A la suite de cet arrêté, le Ministère a publié deux autres textes importants.

En premier lieu, le Ministère a publié un arrêté du 12 janvier 2010 portant abrogation de l'arrêté du 10 juillet 2006 fixant les conditions d'achat de l'électricité produite par les installations utilisant l'énergie radiative du soleil telles que visées au 3° de l'article 2 du décret n° 2000-1196 du 6 décembre 2000".

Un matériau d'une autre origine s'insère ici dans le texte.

(** * GirlTalkBot: meeting lifecycle, registrations and the creation dialogue

    A shallow embedding of [src/main.py] (class [GirlTalkBot]) and of the
    parts of Python's [datetime] and [sqlite3] the class relies on,
    followed by the properties of the meeting lifecycle manager, the
    registration manager and the conversation state tracker. *)

From Stdlib Require Import ZArith String Ascii List Bool Lia.
From Stdlib Require Import Sorting.Sorted Sorting.Permutation.
Import ListNotations.

Local Open Scope string_scope.
Local Open Scope Z_scope.

Infix "+:+" := String.append (at level 60, right associativity).

(* ===================================================================== *)
(** * Exceptions and results                                              *)
(* ===================================================================== *)

(** The exception classes that the code raises, catches or lets through.
    [except Exception] catches every one of them. *)
Inductive exn : Type :=
| ValueError          (* datetime.strptime on malformed input *)
| OverflowError       (* datetime + timedelta beyond datetime.max *)
| KeyError            (* d[k] on a missing key *)
| IntegrityError      (* sqlite3.IntegrityError: constraint violation *)
| OperationalError    (* sqlite3.OperationalError: store unavailable *)
| HttpError           (* googleapiclient.errors.HttpError *)
| OtherError.         (* any other Exception raised by a collaborator *)

Inductive result (A : Type) : Type :=
| Ok (a : A)
| Raise (e : exn).
Arguments Ok {A} a.
Arguments Raise {A} e.

(* ===================================================================== *)
(** * Python's naive [datetime]                                           *)
(* ===================================================================== *)

Module Datetime.

(** A naive datetime: the seven fields of [datetime.datetime]. *)
Record datetime : Type := mk_datetime {
  year : Z; month : Z; day : Z;
  hour : Z; minute : Z; second : Z; microsecond : Z
}.

Definition MINYEAR : Z := 1.
Definition MAXYEAR : Z := 9999.
Definition _MAXORDINAL : Z := 3652059.

Definition _is_leap (y : Z) : bool :=
  (y mod 4 =? 0) && (negb (y mod 100 =? 0) || (y mod 400 =? 0)).

Definition _DAYS_IN_MONTH (m : Z) : Z :=
  match m with
  | 1 => 31 | 2 => 28 | 3 => 31 | 4 => 30 | 5 => 31 | 6 => 30
  | 7 => 31 | 8 => 31 | 9 => 30 | 10 => 31 | 11 => 30 | 12 => 31
  | _ => -1
  end.

Definition _DAYS_BEFORE_MONTH (m : Z) : Z :=
  match m with
  | 1 => 0 | 2 => 31 | 3 => 59 | 4 => 90 | 5 => 120 | 6 => 151
  | 7 => 181 | 8 => 212 | 9 => 243 | 10 => 273 | 11 => 304 | 12 => 334
  | _ => -1
  end.

Definition _days_before_year (y : Z) : Z :=
  let y := y - 1 in y * 365 + y / 4 - y / 100 + y / 400.

Definition _days_in_month (y m : Z) : Z :=
  if (m =? 2) && _is_leap y then 29 else _DAYS_IN_MONTH m.

Definition _days_before_month (y m : Z) : Z :=
  _DAYS_BEFORE_MONTH m + (if (2 <? m) && _is_leap y then 1 else 0).

Definition _ymd2ord (y m d : Z) : Z :=
  _days_before_year y + _days_before_month y m + d.

Definition _DI400Y : Z := 146097.
Definition _DI100Y : Z := 36524.
Definition _DI4Y : Z := 1461.

(** [_ord2ymd]: ordinal (1 = 0001-01-01) to (year, month, day). *)
Definition _ord2ymd (n : Z) : Z * Z * Z :=
  let n := n - 1 in
  let n400 := n / _DI400Y in let n := n mod _DI400Y in
  let y := n400 * 400 + 1 in
  let n100 := n / _DI100Y in let n := n mod _DI100Y in
  let n4 := n / _DI4Y in let n := n mod _DI4Y in
  let n1 := n / 365 in let n := n mod 365 in
  let y := y + n100 * 100 + n4 * 4 + n1 in
  if (n1 =? 4) || (n100 =? 4) then (y - 1, 12, 31)
  else
    let leapyear := (n1 =? 3) && (negb (n4 =? 24) || (n100 =? 3)) in
    let m := Z.shiftr (n + 50) 5 in
    let preceding :=
      _DAYS_BEFORE_MONTH m + (if (2 <? m) && leapyear then 1 else 0) in
    let '(m, preceding) :=
      if n <? preceding
      then (m - 1,
            preceding - (_DAYS_IN_MONTH (m - 1)
                         + (if (m - 1 =? 2) && leapyear then 1 else 0)))
      else (m, preceding) in
    (y, m, n - preceding + 1).

(** The range checks of the [datetime] constructor
    ([_check_date_fields], [_check_time_fields]). *)
Definition datetime_ok (d : datetime) : bool :=
  (MINYEAR <=? year d) && (year d <=? MAXYEAR)
  && (1 <=? month d) && (month d <=? 12)
  && (1 <=? day d) && (day d <=? _days_in_month (year d) (month d))
  && (0 <=? hour d) && (hour d <=? 23)
  && (0 <=? minute d) && (minute d <=? 59)
  && (0 <=? second d) && (second d <=? 59)
  && (0 <=? microsecond d) && (microsecond d <=? 999999).

(** [datetime(...)]: the constructor raises [ValueError] on a field that
    is out of range. *)
Definition new_datetime (y m d hh mm ss us : Z) : result datetime :=
  let r := mk_datetime y m d hh mm ss us in
  if datetime_ok r then Ok r else Raise ValueError.

(** ** Comparison: the tuple comparison of [datetime._cmp] *)

Definition lex (c1 c2 : comparison) : comparison :=
  match c1 with Eq => c2 | _ => c1 end.

Definition cmp (a b : datetime) : comparison :=
  lex (year a ?= year b)
 (lex (month a ?= month b)
 (lex (day a ?= day b)
 (lex (hour a ?= hour b)
 (lex (minute a ?= minute b)
 (lex (second a ?= second b)
      (microsecond a ?= microsecond b)))))).

Definition ltb (a b : datetime) : bool :=
  match cmp a b with Lt => true | _ => false end.
Definition leb (a b : datetime) : bool :=
  match cmp a b with Gt => false | _ => true end.

(** ** [timedelta] and [datetime + timedelta] *)

Record timedelta : Type := mk_timedelta {
  td_days : Z; td_seconds : Z; td_microseconds : Z
}.

(** [timedelta(days, seconds, microseconds, minutes=, hours=)] on integer
    arguments: carries are propagated so that
    [0 <= microseconds < 10^6] and [0 <= seconds < 86400]. *)
Definition new_timedelta (days seconds microseconds minutes hours : Z)
  : timedelta :=
  let s := seconds + minutes * 60 + hours * 3600 + microseconds / 1000000 in
  {| td_days := days + s / 86400;
     td_seconds := s mod 86400;
     td_microseconds := microseconds mod 1000000 |}.

Definition timedelta_add (a b : timedelta) : timedelta :=
  new_timedelta (td_days a + td_days b) (td_seconds a + td_seconds b)
                (td_microseconds a + td_microseconds b) 0 0.

Definition toordinal (d : datetime) : Z := _ymd2ord (year d) (month d) (day d).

Ce texte comporte un article unique lequel précise :

"Sans préjudice de son application aux contrats d'achat en cours à la date de publication du présent arrêté, l'arrêté du 10 juillet 2006 fixant les conditions d'achat de l'électricité produite par les installations utilisant l'énergie radiative du soleil telles que visées au 3° de l'article 2 du décret n° 2000-1196 du 6 décembre 2000 susvisé est abrogé".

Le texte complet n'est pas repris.